Perekonomian modern (setidaknya di negara maju) bisa menutupi efek ini dalam jangka pendek. Pada saat-saat baik, ketika hampir semua orang bisa menemukan pekerjaan, pekerja yang malas juga bisa memiliki pekerjaan dan kelihatan hampir sama baiknya dengan pekerja yang rajin. Demikian pula, pada saat ekonomi cenderung lesu (dan pada setiap saat di banyak negara berkembang), orang yang bekerja keras juga mungkin tidak lebih berhasil dari orang yang malas dalam mendapatkan pekerjaan.

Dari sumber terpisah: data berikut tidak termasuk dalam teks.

(** C7: with a parser that rejects white space, finds the scheme [ftp] in
    [ftp://x] and the scheme [https] in [https://example.com/hook]:
    [validateWebhookUrl] answers false for a missing, empty or white-space
    input and for an input that does not parse, and answers true exactly
    for the inputs that parse with protocol [http:] or [https:]. *)
Theorem C7_validateWebhookUrl :
  (forall s, whitespace_only s = true -> URL_parse s = None) ->
  URL_parse "ftp://x" = Some (mkURL "ftp:") ->
  URL_parse "https://example.com/hook" = Some (mkURL "https:") ->
  (forall v, truthy v = false -> validateWebhookUrl v = Return false) /\
  (forall s, whitespace_only s = true -> validateWebhookUrl (VStr s) = Return false) /\
  (forall s, URL_parse s = None -> validateWebhookUrl (VStr s) = Return false) /\
  (forall s, validateWebhookUrl (VStr s) = Return true <->
             exists parsed, URL_parse s = Some parsed /\
                            (protocol parsed = "http:" \/ protocol parsed = "https:")) /\
  validateWebhookUrl (VStr "") = Return false /\
  validateWebhookUrl (VStr "   ") = Return false /\
  validateWebhookUrl (VStr "ftp://x") = Return false /\
  validateWebhookUrl (VStr "https://example.com/hook") = Return true.
Proof.
  intros Hblank Hftp Hhttps.
  split; [|split; [|split; [|split]]].
  - intros v T. unfold WebhookService.validateWebhookUrl.
    rewrite (missing_or_blank_falsy v T). reflexivity.
  - intros s W. rewrite validateWebhookUrl_string, W. reflexivity.
  - intros s P. rewrite validateWebhookUrl_string, P.
    destruct (whitespace_only s); reflexivity.
  - intros s. rewrite validateWebhookUrl_string. split.
    + destruct (whitespace_only s) eqn:W; [discriminate|].
      destruct (URL_parse s) as [parsed|]; [|discriminate].
      intros H. exists parsed. split; [reflexivity|].
      injection H as H. apply orb_true_iff in H.
      destruct H as [H|H]; apply String.eqb_eq in H; tauto.
    + intros (parsed & P & H).
      destruct (whitespace_only s) eqn:W.
      * rewrite (Hblank s W) in P. discriminate.
      * rewrite P. f_equal. apply orb_true_iff.
        destruct H as [H|H]; rewrite H; [left|right]; reflexivity.
  - rewrite !validateWebhookUrl_string, Hftp, Hhttps. repeat split; reflexivity.
Qed.

End Validation.

Lemma scenario_URL_parse_blank (s : string) :
  whitespace_only s = true -> Scenario.URL_parse s = None.
Proof.
  destruct s as [|c rest]; [reflexivity|].
  simpl. intros H. apply andb_true_iff in H. destruct H as [H _].
  replace (Scenario.is_alpha c) with false; [reflexivity|].
  revert H. destruct c as [[] [] [] [] [] [] [] []]; vm_compute; congruence.
Qed.

Lemma C7_validateWebhookUrl_witness :
  Scenario.URL_parse "ftp://x" = Some (mkURL "ftp:") /\
  Scenario.URL_parse "https://example.com/hook" = Some (mkURL "https:") /\
  Scenario.validateWebhookUrl (VStr "   ") = Return false /\
  Scenario.validateWebhookUrl (VStr "ftp://x") = Return false /\
  Scenario.validateWebhookUrl (VStr "https://example.com/hook") = Return true.
Proof.
  split; [reflexivity|]. split; [reflexivity|].
  apply (C7_validateWebhookUrl Scenario.URL_parse scenario_URL_parse_blank
           eq_refl eq_refl).
Defined.

(** *** The claims on sendWebhook, run on the concrete platform *)

(** Shorthand for the theorems of the section at the concrete platform. *)
Local Abbreviation at_scenario thm :=
  (thm Scenario.World Scenario.network Scenario.JSON_parse Scenario.JSON_stringify).

Lemma C3_unconfigured_url_witness :
  whitespace_only "   " = true /\
  Scenario.sendWebhook VNull VNull (VStr "   ") Scenario.secret (Scenario.start [])
  = (Throw not_configured_error, Scenario.start []) /\
  not_configured_error <> invalid_shot.
Proof.
  split; [reflexivity|].
  apply (at_scenario C3_unconfigured_url VNull VNull (VStr "   ") Scenario.secret
           Scenario.secret "   " (Scenario.start []) (Scenario.start [])).
  - reflexivity.
  - reflexivity.
Defined.

Lemma C4_response_classification_witness :
  exists result,
    Scenario.send_to Scenario.hook [Return (Scenario.reply 500 None "boom")]
    = (result,
       requested Scenario.World (Scenario.posted Scenario.hook Scenario.secret_headers)
                 [] (Scenario.start [Return (Scenario.reply 500 None "boom")])) /\
    (500%N = 401%N \/ 500%N = 403%N -> result = Throw auth_failed) /\
    (500%N = 422%N -> result = Throw validation_failed) /\
    (ok (Scenario.reply 500 None "boom") = false ->
     500%N <> 401%N -> 500%N <> 403%N -> 500%N <> 422%N ->
     result = Throw (http_error 500 "boom")) /\
    (ok (Scenario.reply 500 None "boom") = true -> is_json None = true ->
     forall v, Scenario.JSON_parse "boom" = Some v -> result = Return v) /\
    (ok (Scenario.reply 500 None "boom") = true -> is_json None = false ->
     result = Return (VObj [ ("success", VBool true);
                             ("status", VNum (number_of_status 500)) ])).
Proof.
  apply (at_scenario C4_response_classification
           Scenario.shot VNull (VStr Scenario.hook) Scenario.secret Scenario.secret
           Scenario.payload Scenario.hook Scenario.secret_headers
           (Scenario.start [Return (Scenario.reply 500 None "boom")])
           (Scenario.start [Return (Scenario.reply 500 None "boom")])
           (Scenario.reply 500 None "boom") [] "boom");
    reflexivity.
Defined.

Dan pada setiap saat, upah atas kerja keras juga bisa ditumpulkan oleh diskriminasi, kekuasaan senioritas, perjanjian serikat pekerja, atasan yang pilih kasih, nepotisme, kontrak “parasut emas” (perjanjian saat terjadi pengambil-alihan perusahaan atau merger), sistem penilaian kinerja yang buruk, “kebodohan” para manajer, dan banyak faktor lainnya.

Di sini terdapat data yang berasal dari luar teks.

Lemma create_output_dirs_eq (CASENAME : string) (s : os_state fs) :
  create_output_dirs path_exists makedirs CASENAME s
  = io_bind (py_print banner)
      (fun _ => ensure_dirs path_exists makedirs (output_dirs CASENAME)) s.
Proof.
  unfold create_output_dirs, output_dirs, banner.
  destruct (Synthetic.str_contains "NCAR" CASENAME); cbn [ensure_dirs];
    unfold ensure_dir, io_bind, py_print, os_path_exists, os_makedirs, io_ret;
    cbn [files stdout];
    repeat (match goal with
            | |- context [if negb (path_exists ?p ?f) then _ else _] =>
                destruct (path_exists p f); cbn [negb]
            | |- context [makedirs ?p ?f] =>
                destruct (makedirs p f) as [[[]|?] ?]
            end; cbn [files stdout]);
    reflexivity.
Qed.

Lemma ensure_dirs_spec (paths : list string) (s s' : os_state fs) :
  ensure_dirs path_exists makedirs paths s = (Returned tt, s') ->
  Forall (fun p => path_exists p (files s') = true) paths
  /\ stdout s' = stdout s
  /\ (forall q, path_exists q (files s) = true ->
        path_exists q (files s') = true)
  /\ (Forall (fun p => path_exists p (files s) = true) paths -> s' = s).
Proof.
  revert s. induction paths as [|p rest IH]; intros s; cbn [ensure_dirs].
  - intros H. injection H as <-. repeat split; auto.
  - unfold io_bind at 1.
    destruct (ensure_dir path_exists makedirs p s) as [[[]|msg] s1] eqn:E;
      [|discriminate].
    intros H. destruct (ensure_dir_spec _ _ _ E) as (Hp & Ho & Hk & Hs).
    destruct (IH _ H) as (Hall & Ho' & Hk' & Hs').
    split; [constructor; [apply Hk'; exact Hp | exact Hall]|].
    split; [congruence|]. split; [intros q Hq; apply Hk', Hk, Hq|].
    intros Hex. inversion Hex as [|? ? Hp0 Hrest]; subst.
    specialize (Hs Hp0). subst s1. apply Hs'. exact Hrest.
Qed.

Lemma ensure_dirs_present (paths : list string) (s : os_state fs) :
  Forall (fun p => path_exists p (files s) = true) paths ->
  ensure_dirs path_exists makedirs paths s = (Returned tt, s).
Proof.
  induction 1 as [|p rest Hp _ IH]; [reflexivity|].
  cbn [ensure_dirs]. unfold io_bind at 1, ensure_dir, io_bind.
  cbn [os_path_exists]. rewrite Hp. cbn [negb io_ret]. exact IH.
Qed.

Apakah ini membuat amsal tentang orang rajin yang bekerja keras menjadi usang? Tentu saja tidak, karena dua alasan. Pertama, dalam perekonomian modern pun, kerajinan biasanya dihargai di sepanjang kehidupan kerja. Ketika pekerjaan menjadi langka, adalah pekerja yang rajin yang kemungkinan besar akan dapat mempertahankan pekerjaannya atau lebih cepat mendapatkan pekerjaan baru. Kedua, motivasi utama bekerja rajin bukanlah untuk kemakmuran pribadi, tetapi takut akan Tuhan, sebagaimana juga yang telah kita lihat dalam amsal-amsal tentang kebajikan-kebajikan lainnya. Kita rajin karena Tuhan memanggil kita untuk melakukan tugas kita, dan rasa takut kita akan Dia memotivasi kita untuk bekerja rajin dalam pekerjaan kita.

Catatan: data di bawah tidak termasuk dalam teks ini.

(* ===== verification/Chunker.v ===== *)
(** * Chunking a file (src/chunker.cc)

    [varSizeChunking] as the source runs it: blocks of [ReadSize] bytes, the
    byte loop, a chunk emitted where the fingerprint or the size says so, the
    last chunk, the recipe.  Emitting a chunk hashes it, extends the recipe,
    stores the chunk or counts another reference, and extends the index.
    [false] in a result means that [varSizeChunking] returned there. *)

From S2P Require Import Prelude.
From S2P Require Import Bytes.
From S2P Require Import DataStructure.
From S2P Require Import Database.
From S2P Require Import Storage.
From S2P Require Import Recipe.
From S2P Require Import Crypto.
From S2P Require Import Config.
From S2P Require Import Chunking.
From S2P Require Import FileIndex.
From stdpp Require Import base tactics numbers list gmap strings.
From Stdlib Require Import Ascii ZArith Lia.

Open Scope Z_scope.

(** The locals and members [varSizeChunking] changes. *)
Record chunking (db : Type) : Type := mkChunking
  { cs_recipeList : list RecipeEntry_t;
    cs_index : indexer;
    cs_chunkIDCnt : Z;
    cs_totalSize : Z;
    cs_window : window;
    cs_storage : StorageCore;
    cs_env : env db }.
Arguments mkChunking {db} _ _ _ _ _ _ _.
Arguments cs_recipeList {db} _.
Arguments cs_index {db} _.
Arguments cs_chunkIDCnt {db} _.
Arguments cs_totalSize {db} _.
Arguments cs_window {db} _.
Arguments cs_storage {db} _.
Arguments cs_env {db} _.

(** A [Chunker] after its constructor. *)
Record Chunker : Type := mkChunker
  { ck_params : ChunkerParams;
    ck_fileindex : Index;
    ck_recipe : Recipe_t;
    ck_fileindex_flag : Z;
    ck_file : bytes }.

Section Chunker.
Context {db : Type} `{LevelDB db} `{EVP_Digest}.
(** [MD5] of OpenSSL; what lies behind its results in the two buffers of the
    last chunk; the uninitialised [key] of the n-th call of [saveChunk]. *)
Context (MD5 : bytes -> bytes) (stack stack' : bytes).
Context (uninit_key : Z -> keyForChunkHashDB_t).
Context (p : ChunkerParams) (fileindex_flag : Z).
Implicit Types (s : chunking db) (e : env db) (sc : StorageCore).

Definition with_window (w : window) s : chunking db :=
  mkChunking (cs_recipeList s) (cs_index s) (cs_chunkIDCnt s) (cs_totalSize s) w
    (cs_storage s) (cs_env s).

(** The lookup of a chunk by its hash, read as a C string: a new chunk is
    stored, a known one gets a reference. *)
Definition dedup_chunk (key0 : keyForChunkHashDB_t) (hash logicData : bytes)
    (logicDataSize total : Z) sc e : outcome (bool * (Z * Z * StorageCore * env db)) :=
  k ← in_bounds (cstr hash);
  ans ← db_query (fp2ChunkDB e) k;
  match ans with
  | None =>
      '(ok, sc1, e1) ← saveChunk key0 hash logicData logicDataSize sc e;
      Ok (ok, (1, u64 (total + logicDataSize), sc1, e1))
  | Some a =>
      key ← load a;
      '(_, d) ← db_insert (fp2ChunkDB e) k
                  (rep (key_with_count (u32 (key_count key + 1)) key));
      Ok (true, (0, total, sc, with_fp2ChunkDB d e))
  end.

(** [tempChunk.chunk.logicData]: the chunk in a zeroed array. *)
Definition logic_data (c : bytes) : bytes :=
  c ++ replicate (Z.to_nat (MAX_CHUNK_SIZE - lengthZ c)) NUL.

(** Emit the chunk in the window; [index_step] is the index part. *)
Definition emit_chunk (index_step : bytes -> Z -> Z -> indexer -> outcome (bool * indexer)) s :
    outcome (bool * chunking db) :=
  let cnt := chunkBufferCnt (cs_window s) in
  match generateHash (chunkBuffer (cs_window s)) cnt with
  | None => Ok (false, s)
  | Some hash =>
      _ ← require (cnt <=? MAX_CHUNK_SIZE);
      let newRecipeEntry :=
        mkRecipeEntry (u32 (cs_chunkIDCnt s)) (i32 cnt) (takeZ CHUNK_HASH_SIZE hash) in
      let recipeList := cs_recipeList s ++ [newRecipeEntry] in
      '(ok, (uniq, total, sc1, e1)) ←
        dedup_chunk (uninit_key (cs_chunkIDCnt s)) hash (logic_data (chunk_bytes (cs_window s)))
          (i32 cnt) (cs_totalSize s) (cs_storage s) (cs_env s);
      if negb ok then
        Ok (false, mkChunking recipeList (cs_index s) (cs_chunkIDCnt s) total (cs_window s) sc1 e1)
      else
        '(ok, ix) ← index_step hash uniq cnt (cs_index s);
        if negb ok then
          Ok (false, mkChunking recipeList ix (cs_chunkIDCnt s) total (cs_window s) sc1 e1)
        else
          Ok (true, mkChunking recipeList ix (u64 (cs_chunkIDCnt s + 1)) total
                      (reset_window (cs_window s)) sc1 e1)
  end.

(** A chunk that ends at an anchor, one that reached the maximal size, the
    last one of the file. *)
Definition anchor_chunk s : outcome (bool * chunking db) :=
  if at_anchor p (cs_window s) then emit_chunk (index_cut fileindex_flag) s else Ok (true, s).

Definition max_chunk s : outcome (bool * chunking db) :=
  if u64 (maxChunkSize p) <=? chunkBufferCnt (cs_window s)
  then emit_chunk (index_cut fileindex_flag) s else Ok (true, s).

Definition final_chunk s : outcome (bool * chunking db) :=
  if chunkBufferCnt (cs_window s) =? 0 then Ok (true, s)
  else emit_chunk (fun hash uniq _ ix =>
         ix' ← index_final MD5 stack stack' fileindex_flag hash uniq ix; Ok (true, ix')) s.

(** One byte, the bytes of a block, the blocks of the file. *)
Definition byte_step (b : byte) s : outcome (bool * chunking db) :=
  '(tests, w) ← feed p b (cs_window s);
  let s1 := with_window w s in
  if (tests : bool) then
    '(ok, s2) ← anchor_chunk s1;
    if (ok : bool) then max_chunk s2 else Ok (false, s2)
  else Ok (true, s1).

Fixpoint block_loop (block : bytes) s : outcome (bool * chunking db) :=
  match block with
  | [] => Ok (true, s)
  | b :: block' =>
      '(ok, s1) ← byte_step b s;
      if (ok : bool) then block_loop block' s1 else Ok (false, s1)
  end.

(** [fin.read] sets the end-of-file state when it gets fewer bytes than it was
    asked for; [int len = fin.gcount()]. *)
Fixpoint read_loop (fuel : nat) (rest : bytes) (fileSize : Z) s :
    outcome (bool * Z * chunking db) :=
  match fuel with
  | O => NoFuel
  | S fuel' =>
      let block := takeZ (ReadSize p) rest in
      let len := i32 (lengthZ block) in
      let fileSize1 := u64 (fileSize + len) in
      '(ok, s1) ← block_loop (takeZ len block) s;
      if negb ok then Ok (false, fileSize1, s1)
      else if lengthZ block <? ReadSize p then Ok (true, fileSize1, s1)
      else read_loop fuel' (dropZ (ReadSize p) rest) fileSize1 s1
  end.

(** The recipe head at the end; [totalChunkKeyNumber] is never set. *)
Definition finish_recipe (recipe : Recipe_t) (chunkIDCnt fileSize : Z) : Recipe_t :=
  mkRecipe (mkFileRecipeHead fileSize (frh_fileNameHash (fileRecipeHead recipe)) chunkIDCnt)
    (mkKeyRecipeHead fileSize (krh_fileNameHash (keyRecipeHead recipe))
       (totalChunkKeyNumber (keyRecipeHead recipe))).

(** [varSizeChunking] on a file with contents [file]; [winFp0] is the
    uninitialised [winFp]. *)
Definition varSizeChunking (fuel : nat) (winFp0 : Z) (file : bytes) (i : Index)
    (recipe : Recipe_t) sc e : outcome (bool * chunking db) :=
  let w := mkWindow (replicate (Z.to_nat (maxChunkSize p)) NUL) 0 winFp0 in
  '(ok, fileSize, s1) ← read_loop fuel file 0 (mkChunking [] (indexer_start i) 0 0 w sc e);
  if negb ok then Ok (false, s1) else
  '(ok, s2) ← final_chunk s1;
  if negb ok then Ok (false, s2) else
  '(_, e1) ← checkRecipeStatus (finish_recipe recipe (cs_chunkIDCnt s2) fileSize)
               (cs_recipeList s2) (cs_storage s2) (cs_env s2);
  Ok (true, mkChunking (cs_recipeList s2) (cs_index s2) (cs_chunkIDCnt s2) (cs_totalSize s2)
              (cs_window s2) (cs_storage s2) e1).
End Chunker.

(** ** Construction *)

Section construct.
Context {db : Type} `{EVP_Digest}.
Implicit Types e : env db.

(** [filePathHash] is zeroed and keeps its zeros when hashing fails. *)
Definition file_path_hash (path : bytes) : bytes :=
  match generateHash path (lengthZ path) with
  | Some h => takeZ FILE_NAME_HASH_SIZE h
  | None => replicate 32 NUL
  end.

(** The constructor: [loadChunkFile] ends the program when the file does not
    open; [ChunkerInit] sets the parameters and the name hashes of the recipe
    and the index, which are not initialised otherwise. *)
Definition Chunker_new (config : Configure) (recipe0 : Recipe_t) (i0 : Index) (path : bytes)
    (index_flag : Z) e : outcome Chunker :=
  match files e !! path with
  | None => Throw process_exit
  | Some content =>
      let h := file_path_hash path in
      params ← ChunkerInit config;
      Ok (mkChunker params
            (mkIndex h (segmentnumber i0) (containernumber i0) (chunknumber i0) [] [] [])
            (mkRecipe
               (mkFileRecipeHead (frh_fileSize (fileRecipeHead recipe0)) h
                  (totalChunkNumber (fileRecipeHead recipe0)))
               (mkKeyRecipeHead (krh_fileSize (keyRecipeHead recipe0)) h
                  (totalChunkKeyNumber (keyRecipeHead recipe0))))
            index_flag content)
  end.
End construct.

(** ** Fixed-size chunks

    [fixSizeChunking] builds chunks and drops them, since nothing takes them
    from the queue any more; the list is kept here as its result. *)

Section fixed.
Context `{EVP_Digest}.
Context (p : ChunkerParams).

(** A chunk of [size] bytes from [buf]; [hash] keeps its last value when
    hashing fails, which is only reported. *)
Definition fix_chunk (id size : Z) (hash buf : bytes) : outcome (Chunk_t * bytes) :=
  _ ← require ((0 <=? size) && (size <=? avgChunkSize p) && (size <=? lengthZ buf) && (size <=? MAX_CHUNK_SIZE));
  let hash1 := default hash (generateHash (takeZ size buf) size) in
  Ok (mkChunk (u32 id) (i32 size) (takeZ size buf) (takeZ CHUNK_HASH_SIZE hash1) [], hash1).

(** The loop over a full block; [chunkedSize] is at the front of [buf]. *)
Fixpoint fix_full (fuel : nat) (id chunkedSize total : Z) (hash buf : bytes) :
    outcome (list Chunk_t * Z * bytes) :=
  match fuel with
  | O => NoFuel
  | S f =>
      if chunkedSize <? total then
        '(c, hash1) ← fix_chunk id (avgChunkSize p) hash buf;
        '(cs, id', hash') ← fix_full f (u64 (id + 1)) (u64 (chunkedSize + avgChunkSize p)) total
                              hash1 (dropZ (avgChunkSize p) buf);
        Ok (c :: cs, id', hash')
      else Ok ([], id, hash)
  end.

(** The loop over the last block: [retSize] is updated after it is used. *)
Fixpoint fix_partial (fuel : nat) (id chunkedSize total retSize : Z) (hash buf : bytes) :
    outcome (list Chunk_t * Z * bytes) :=
  match fuel with
  | O => NoFuel
  | S f =>
      if chunkedSize <? total then
        let size := if u64 (avgChunkSize p) <? retSize then avgChunkSize p else retSize in
        '(c, hash1) ← fix_chunk id size hash buf;
        '(cs, id', hash') ← fix_partial f (u64 (id + 1)) (u64 (chunkedSize + avgChunkSize p)) total
                              (u64 (total - chunkedSize)) hash1 (dropZ (avgChunkSize p) buf);
        Ok (c :: cs, id', hash')
      else Ok ([], id, hash)
  end.

(** The buffer behind a short read is zero. *)
Fixpoint fix_blocks (fuel : nat) (rest : bytes) (id fileSize : Z) (hash : bytes) :
    outcome (list Chunk_t * Z * Z) :=
  match fuel with
  | O => NoFuel
  | S f =>
      let block := takeZ (ReadSize p) rest in
      let total := lengthZ block in
      let fileSize1 := u64 (fileSize + total) in
      let buf := block ++ replicate (Z.to_nat (ReadSize p - total)) NUL in
      if total =? ReadSize p then
        '(cs, id1, hash1) ← fix_full fuel id 0 total hash buf;
        '(cs', id2, n) ← fix_blocks f (dropZ (ReadSize p) rest) id1 fileSize1 hash1;
        Ok (cs ++ cs', id2, n)
      else
        '(cs, id1, _) ← fix_partial fuel id 0 total 0 hash buf;
        Ok (cs, id1, fileSize1)
  end.

Definition fixSizeChunking (fuel : nat) (file : bytes) (recipe : Recipe_t) :
    outcome (Recipe_t * list Chunk_t) :=
  '(cs, n, fileSize) ← fix_blocks fuel file 0 0 (replicate 32 NUL);
  Ok (mkRecipe (mkFileRecipeHead fileSize (frh_fileNameHash (fileRecipeHead recipe)) n)
        (mkKeyRecipeHead fileSize (krh_fileNameHash (keyRecipeHead recipe)) n), cs).
End fixed.

(** [chunking]: by type; any other type does nothing. *)
Section run.
Context {db : Type} `{LevelDB db} `{EVP_Digest}.
Context (MD5 : bytes -> bytes) (stack stack' : bytes).
Context (uninit_key : Z -> keyForChunkHashDB_t).

Definition Chunker_chunking (fuel : nat) (winFp0 : Z) (c : Chunker) (sc : StorageCore)
    (e : env db) : outcome (Chunker * StorageCore * env db) :=
  let type := ChunkerType (ck_params c) in
  '(c1, sc1, e1) ←
    (if type =? CHUNKER_FIX_SIZE_TYPE then
       '(r, _) ← fixSizeChunking (ck_params c) fuel (ck_file c) (ck_recipe c);
       Ok (mkChunker (ck_params c) (ck_fileindex c) r (ck_fileindex_flag c) (ck_file c), sc, e)
     else Ok (c, sc, e));
  if type =? CHUNKER_VAR_SIZE_TYPE then
    '(_, s) ← varSizeChunking MD5 stack stack' uninit_key (ck_params c1) (ck_fileindex_flag c1)
                fuel winFp0 (ck_file c1) (ck_fileindex c1) (ck_recipe c1) sc1 e1;
    Ok (mkChunker (ck_params c1) (fileindex (cs_index s)) (ck_recipe c1) (ck_fileindex_flag c1)
          (ck_file c1), cs_storage s, cs_env s)
  else Ok (c1, sc1, e1).

Definition returnindex (c : Chunker) : Index := ck_fileindex c.
End run.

Kemalasan atau tidak rajin dalam bekerja itu merusak. Semua orang yang pernah memiliki pengalaman bersama rekan kerja yang malas bisa menghargai amsal yang pedas ini: “Seperti cuka bagi gigi dan asap bagi mata, demikianlah si pemalas bagi orang yang menyuruhnya” (Amsal 10:26). Kita tidak suka terperangkap dalam tim yang sama dengan orang-orang yang tidak mau memikul tanggung jawab mereka.
Pekerja Yang Rajin Merancang untuk Jangka Panjang (Amsal)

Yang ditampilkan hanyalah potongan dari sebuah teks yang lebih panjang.